• [YOUR GOAL]: Return every line from the records below in which the word "OrderByExpr" is found.

(Collected data)
(* ===== verification/Ast.v ===== *)
(** * Ast: tokens and syntax trees ([src/query/token.go], [src/query/ast.go]) *)
From S2P Require Import Prelude GoLib Catalog.
From stdpp Require Import options.

(** ** Tokens *)

Inductive TokenKind : Type :=
  | TokSelect | TokFrom | TokWhere | TokAnd | TokCreate | TokTable | TokInsert | TokInto
  | TokValues | TokInt | TokText | TokBegin | TokCommit | TokRollback | TokExplain | TokLimit
  | TokOr | TokIndex | TokOn | TokDrop | TokAnalyze | TokJoin | TokInner | TokAs | TokDelete
  | TokUpdate | TokSet | TokOrder | TokBy | TokAsc | TokDesc | TokGroup | TokHaving | TokCount
  | TokSum | TokAvg | TokMin | TokMax | TokIn | TokNot | TokExists | TokIdent | TokIntLit
  | TokStrLit | TokEq | TokGt | TokLt | TokGte | TokLte | TokStar | TokComma | TokLParen
  | TokRParen | TokSemi | TokDot | TokEOF.

(** The declaration order of the constants ([iota]). *)
Definition all_kinds : list TokenKind :=
  [TokSelect; TokFrom; TokWhere; TokAnd; TokCreate; TokTable; TokInsert; TokInto; TokValues;
   TokInt; TokText; TokBegin; TokCommit; TokRollback; TokExplain; TokLimit; TokOr; TokIndex; TokOn;
   TokDrop; TokAnalyze; TokJoin; TokInner; TokAs; TokDelete; TokUpdate; TokSet; TokOrder; TokBy;
   TokAsc; TokDesc; TokGroup; TokHaving; TokCount; TokSum; TokAvg; TokMin; TokMax; TokIn; TokNot;
   TokExists; TokIdent; TokIntLit; TokStrLit; TokEq; TokGt; TokLt; TokGte; TokLte; TokStar;
   TokComma; TokLParen; TokRParen; TokSemi; TokDot; TokEOF].

Definition kind_num (k : TokenKind) : nat :=
  match k with
  | TokSelect => 0 | TokFrom => 1 | TokWhere => 2 | TokAnd => 3 | TokCreate => 4 | TokTable => 5
  | TokInsert => 6 | TokInto => 7 | TokValues => 8 | TokInt => 9 | TokText => 10 | TokBegin => 11
  | TokCommit => 12 | TokRollback => 13 | TokExplain => 14 | TokLimit => 15 | TokOr => 16
  | TokIndex => 17 | TokOn => 18 | TokDrop => 19 | TokAnalyze => 20 | TokJoin => 21
  | TokInner => 22 | TokAs => 23 | TokDelete => 24 | TokUpdate => 25 | TokSet => 26
  | TokOrder => 27 | TokBy => 28 | TokAsc => 29 | TokDesc => 30 | TokGroup => 31 | TokHaving => 32
  | TokCount => 33 | TokSum => 34 | TokAvg => 35 | TokMin => 36 | TokMax => 37 | TokIn => 38
  | TokNot => 39 | TokExists => 40 | TokIdent => 41 | TokIntLit => 42 | TokStrLit => 43
  | TokEq => 44 | TokGt => 45 | TokLt => 46 | TokGte => 47 | TokLte => 48 | TokStar => 49
  | TokComma => 50 | TokLParen => 51 | TokRParen => 52 | TokSemi => 53 | TokDot => 54
  | TokEOF => 55
  end%nat.

Lemma all_kinds_lookup k : all_kinds !! kind_num k = Some k.
Proof. by destruct k. Qed.

#[export] Instance kind_num_inj : Inj (=) (=) kind_num.
Proof. intros a b E. pose proof (all_kinds_lookup a) as H. rewrite E, all_kinds_lookup in H. by injection H. Qed.

#[export] Instance TokenKind_eq_dec : EqDecision TokenKind := λ a b,
  match decide (kind_num a = kind_num b) with
  | left E => left (inj kind_num a b E)
  | right N => right (λ E, N (f_equal kind_num E))
  end.

Record Token : Type := mkToken { Kind : TokenKind; Text : string; TokVal : Z }.

(** ** Syntax trees *)

Inductive AggFunc : Type := AggCount | AggSum | AggAvg | AggMin | AggMax.
Definition AggFunc_String (f : AggFunc) : string :=
  match f with AggCount => "COUNT" | AggSum => "SUM" | AggAvg => "AVG" | AggMin => "MIN" | AggMax => "MAX" end.

Record AggCall : Type := mkAgg { AFunc : AggFunc; ACol : string }.
Record SelectExpr : Type := mkExpr { ECol : string; EAgg : option AggCall; EAlias : string }.

Definition OutputName (e : SelectExpr) : string :=
  if decide (EAlias e ≠ EmptyString) then EAlias e
  else match EAgg e with
  | Some a =>
      if decide (ACol a = "*"%string) then "COUNT(*)"
      else (AggFunc_String (AFunc a) +:+ "(" +:+ ACol a +:+ ")")%string
  | None =>
      match LastIndexByte "."%char (ECol e) with
      | Some dot => str_drop (dot + 1) (ECol e)
      | None => ECol e
      end
  end.

Record OrderByExpr : Type := mkOrder { OCol : string; ODesc : bool }.

Inductive CompareOp : Type := OpEq | OpGt | OpLt | OpGte | OpLte.
Definition CompareOp_String (op : CompareOp) : string :=
  match op with OpEq => "=" | OpGt => ">" | OpLt => "<" | OpGte => ">=" | OpLte => "<=" end.

Record TableRef : Type := mkRef { RName : string; RAlias : string }.
Definition Qualifier (t : TableRef) : string := if decide (RAlias t ≠ EmptyString) then RAlias t else RName t.

(** Conditions, WHERE clauses and SELECT statements refer to each other through
    subqueries.  A nil slice or pointer is [None]; [InList] is a slice whose
    nil-ness the code tests. *)
Inductive Condition : Type := mkCond {
  Column : string; Op : CompareOp; Val : Value; RHSCol : string;
  InList : option (list Value); InQuery : option SelectStmt; ExistsQuery : option SelectStmt;
  ScalarQuery : option SelectStmt; Negated : bool; AlwaysFalse : bool }
with WhereClause : Type := mkWhere { Groups : list (list Condition) }
with JoinClause : Type := mkJoin { JTable : TableRef; JOn : Condition }
with SelectStmt : Type := mkSelect {
  SColumns : list SelectExpr; From : list TableRef; Joins : list JoinClause; Where : option WhereClause;
  GroupBy : list string; Having : option WhereClause; OrderBy : list OrderByExpr; Limit : Z }.

(** [Condition{Column: col, Op: op, ...}]: the fields not named are zero. *)
Definition cond_val (col : string) (op : CompareOp) (v : Value) : Condition :=
  mkCond col op v EmptyString None None None None false false.
Definition cond_col (col : string) (op : CompareOp) (rhs : string) : Condition :=
  mkCond col op zeroValue rhs None None None None false false.
Definition cond_in_list (col : string) (vs : list Value) (neg : bool) : Condition :=
  mkCond col OpEq zeroValue EmptyString (Some vs) None None None neg false.
Definition cond_in_query (col : string) (q : SelectStmt) (neg : bool) : Condition :=
  mkCond col OpEq zeroValue EmptyString None (Some q) None None neg false.
Definition cond_exists (q : SelectStmt) (neg : bool) : Condition :=
  mkCond EmptyString OpEq zeroValue EmptyString None None (Some q) None neg false.
Definition cond_scalar (col : string) (op : CompareOp) (q : SelectStmt) : Condition :=
  mkCond col op zeroValue EmptyString None None None (Some q) false false.
Definition cond_false : Condition :=
  mkCond EmptyString OpEq zeroValue EmptyString None None None None false true.

Definition IsJoinCond (c : Condition) : bool := bool_decide (RHSCol c ≠ EmptyString).

Record Assignment : Type := mkAssign { AColumn : string; AValue : Value }.

Inductive Statement : Type :=
  | CreateTableStmt (TableName : string) (Columns : list ColumnDef)
  | CreateIndexStmt (IndexName TableName Column : string)
  | DropIndexStmt (IndexName : string)
  | InsertStmt (TableName : string) (Values : list Value)
  | SelectStatement (s : SelectStmt)
  | ExplainStmt (Inner : SelectStmt)
  | AnalyzeStmt (TableName : string)
  | DeleteStmt (TableName : string) (Where : option WhereClause)
  | UpdateStmt (TableName : string) (Assignments : list Assignment) (Where : option WhereClause)
  | BeginStmt | CommitStmt | RollbackStmt.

• [EXPECTED OUTPUT]:
Record OrderByExpr : Type := mkOrder { OCol : string; ODesc : bool }.
  GroupBy : list string; Having : option WhereClause; OrderBy : list OrderByExpr; Limit : Z }.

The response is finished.